╭──
Variable literal_eval : string -> option value.
Variable load_cfg : string -> Result dict.
Variable deprecated_keys : list string.
Variable renamed_keys : list string.
Variable new_allowed : list string -> bool.

Local Abbreviation configure :=
  (configure_inference literal_eval load_cfg deprecated_keys renamed_keys
     new_allowed).
Local Abbreviation from_file :=
  (merge_from_file literal_eval load_cfg deprecated_keys new_allowed).
Local Abbreviation from_list :=
  (merge_from_list literal_eval deprecated_keys renamed_keys).

Lemma inference_settings_node (c2 : Cfg) (frustum : dict) :
  getattr_path c2 FRUSTUM3D = Ok (Node frustum) ->
  exists c',
    (c3 <- setattr_path c2 FRUSTUM3D "IS_LEVEL_64" (Leaf (VBool false)) ;;
     c4 <- setattr_path c3 FRUSTUM3D "IS_LEVEL_128" (Leaf (VBool false)) ;;
     c5 <- setattr_path c4 FRUSTUM3D "IS_LEVEL_256" (Leaf (VBool false)) ;;
     setattr_path c5 FRUSTUM3D "FIX" (Leaf (VBool true))) = Ok c'
    /\ getattr_path c' FRUSTUM3D = Ok (Node (with_inference_flags frustum)).
Proof.
  intro G.
  destruct (setattr_path_node FRUSTUM3D c2 "IS_LEVEL_64" (Leaf (VBool false)) _ G)
    as [c3 [S3 G3]].
  destruct (setattr_path_node FRUSTUM3D c3 "IS_LEVEL_128" (Leaf (VBool false)) _ G3)
    as [c4 [S4 G4]].
  destruct (setattr_path_node FRUSTUM3D c4 "IS_LEVEL_256" (Leaf (VBool false)) _ G4)
    as [c5 [S5 G5]].
  destruct (setattr_path_node FRUSTUM3D c5 "FIX" (Leaf (VBool true)) _ G5)
    as [c6 [S6 G6]].
  exists c6. rewrite S3. cbn [bind]. rewrite S4. cbn [bind].
  rewrite S5. cbn [bind]. split; [exact S6 | exact G6].
Qed.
╰──
What the task asks: The data above needs to be repeated exactly, line for line.

Problem solution:
Variable literal_eval : string -> option value.
Variable load_cfg : string -> Result dict.
Variable deprecated_keys : list string.
Variable renamed_keys : list string.
Variable new_allowed : list string -> bool.

Local Abbreviation configure :=
  (configure_inference literal_eval load_cfg deprecated_keys renamed_keys
     new_allowed).
Local Abbreviation from_file :=
  (merge_from_file literal_eval load_cfg deprecated_keys new_allowed).
Local Abbreviation from_list :=
  (merge_from_list literal_eval deprecated_keys renamed_keys).

Lemma inference_settings_node (c2 : Cfg) (frustum : dict) :
  getattr_path c2 FRUSTUM3D = Ok (Node frustum) ->
  exists c',
    (c3 <- setattr_path c2 FRUSTUM3D "IS_LEVEL_64" (Leaf (VBool false)) ;;
     c4 <- setattr_path c3 FRUSTUM3D "IS_LEVEL_128" (Leaf (VBool false)) ;;
     c5 <- setattr_path c4 FRUSTUM3D "IS_LEVEL_256" (Leaf (VBool false)) ;;
     setattr_path c5 FRUSTUM3D "FIX" (Leaf (VBool true))) = Ok c'
    /\ getattr_path c' FRUSTUM3D = Ok (Node (with_inference_flags frustum)).
Proof.
  intro G.
  destruct (setattr_path_node FRUSTUM3D c2 "IS_LEVEL_64" (Leaf (VBool false)) _ G)
    as [c3 [S3 G3]].
  destruct (setattr_path_node FRUSTUM3D c3 "IS_LEVEL_128" (Leaf (VBool false)) _ G3)
    as [c4 [S4 G4]].
  destruct (setattr_path_node FRUSTUM3D c4 "IS_LEVEL_256" (Leaf (VBool false)) _ G4)
    as [c5 [S5 G5]].
  destruct (setattr_path_node FRUSTUM3D c5 "FIX" (Leaf (VBool true)) _ G5)
    as [c6 [S6 G6]].
  exists c6. rewrite S3. cbn [bind]. rewrite S4. cbn [bind].
  rewrite S5. cbn [bind]. split; [exact S6 | exact G6].
Qed.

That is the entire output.